I got on the bed and put it in the mix with big Cloria by kissing and sucking her titties. I had a test I used to do, as I was a vicious pussy-eater. I loved it. I’d test the waters by rubbing my fingers on her juice spot then ease them back up around her neck to sniff, while I kissed her. If it ain’t stink, I was there. Big Cloria passed the test with flying colors and smelled delicious. Now that I was there, I was bold. I tried to go down south but for some reason Big Cloria stopped me. Soon afterwards, I told her to put it in. Put me in her gripping goodness she did! She felt so magnificent! I couldn’t help but think what was I afraid of. I didn’t get drowned but truly felt her tight wet juicy walls. I thought, I’ve had skinny girls where I didn’t feel or touch anything and who smelled like they’d been playing rugby.

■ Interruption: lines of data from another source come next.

Lemma stream_reader_complete_witness :
  stream_history sample_serializer sample_stream_world "w" "k" 2 [PStr "a"; PStr "b"] ∧
  stream_reader sample_serializer 6 sample_stream_world "w" "k" 0 false = ([PStr "a"; PStr "b"], Some (Ok tt)).
Proof.
  assert (stream_history sample_serializer sample_stream_world "w" "k" 2 [PStr "a"; PStr "b"]) as Hh.
  { assert (∀ i, i < 2 → sample_stream_world i = sample_stream ["a"] PENDING) as Hearly
      by (intros [|[|i]] Hi; [done|done|lia]).
    assert (∀ i, 2 ≤ i → sample_stream_world i = sample_stream ["a"; "b"] SUCCESS) as Hlate
      by (intros [|[|i]] Hi; [lia|lia|done]).
    assert (∀ l s k row, streams (sample_stream l s) !! ("w", "k", Z.of_nat k) = Some row →
              ∃ v, l !! k = Some v ∧ row = {| st_value := sample_pickle (inl v); st_function_id := 1; st_serialization := Some "sample" |}) as Hrows.
    { intros l s k row Hrow. unfold sample_stream in Hrow. cbn in Hrow. apply elem_of_list_to_map_2 in Hrow.
      apply elem_of_lookup_imap in Hrow as (i & v & [= Hi ->] & Hv). assert (k = i) as -> by lia. by exists v. }
    split.
    - intros [|[|k]] v Hk i Hi; [..|discriminate]; rewrite Hlate by lia; injection Hk as <-; reflexivity.
    - intros i k row Hrow. destruct (decide (i < 2)) as [Hi|Hi].
      + rewrite Hearly in Hrow by done. apply Hrows in Hrow as (v & Hv & ->). destruct k as [|k]; [|discriminate].
        split; [simpl; lia|]. intros j _. destruct (decide (j < 2)); [rewrite Hearly by lia|rewrite Hlate by lia];
          injection Hv as <-; reflexivity.
      + rewrite Hlate in Hrow by lia. split.
        * apply Hrows in Hrow as (v & Hv & _). by apply lookup_lt_Some in Hv.
        * intros j Hj. by rewrite Hlate by lia.
    - intros i. destruct (decide (i < 2)); [rewrite Hearly by lia|rewrite Hlate by lia]; by eexists.
    - intros i r Hr Hi. rewrite Hlate in Hr by lia. injection Hr as <-. reflexivity.
    - intros i r j k Hr Ha Hij Hk. destruct (decide (i < 2)); [rewrite Hearly in Hr by lia; injection Hr as <-; discriminate|].
      rewrite Hlate by lia. destruct k as [|[|k]]; [by eexists..|simpl in Hk; lia]. }
  split; [exact Hh|].
  refine (stream_reader_complete sample_serializer sample_stream_world "w" "k" 2 [PStr "a"; PStr "b"] 0 6 Hh _ _); simpl; lia.
Defined.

Big Mamma Jamma had it going on! Chris and his two friends stood on the porch that sat off her bedroom, watching through the window. Guess what?!? I had the audacity to tell her to bend over. She did! It was like sitting at the kitchen table or having a tractor trailer sign smack before you reading, “Wide Load.” I was smack dab in the middle of Big Mamma Jamma. Yes, I was!

Chris and his two friends cried from bellyaching laughter, as they watched from the window. I can’t lie, I did too! Well, not like them. But I cracked a smile. She felt amazingly good. But I didn’t hit it from the back too long, before I told her to lie back down.

A pleasure it was, as she moaned in that husky sexy tone of hers and made inspirational fuck faces. I pumped away inside of here with alternating paces of my bat from furious to slow to straight stiff pounds and circular motions. Only to do it all over again! When I felt my man-milk forming, I rammed her like a madman possessed. Then, I released my man-milk inside of her where her goodness grabbed me to ensure her love-cup was filled with all that my faucet gave.

Cloria put me to sleep. In the morning she showered, dressed and went off to work. I took the Metro bus home and called maybe a week later. Truth be told, I wanted some more Big Mamma Jamma. But to my shocking surprise, Chris greeted me and to my shocking surprise said, “Cloria said you had a little dick!” Whoa! I didn’t know what to say, as he was heated about what she said about my soldier standing at full attention. Oh well!

In short, I never saw Chris or Cloria again. Nor did I ever hear from them again. It was/is a notch in my proverbial belt. Matter of fact, it’s been one of my cold-blooded smash hit classic stories to tell over the years! True bill. I can either lead the way or chime right in when dudes talk about sexual experiences with big girls.

Big Mamma Jamma Cloria did indeed rock my world. She does have an everlasting and embedded place in my memories!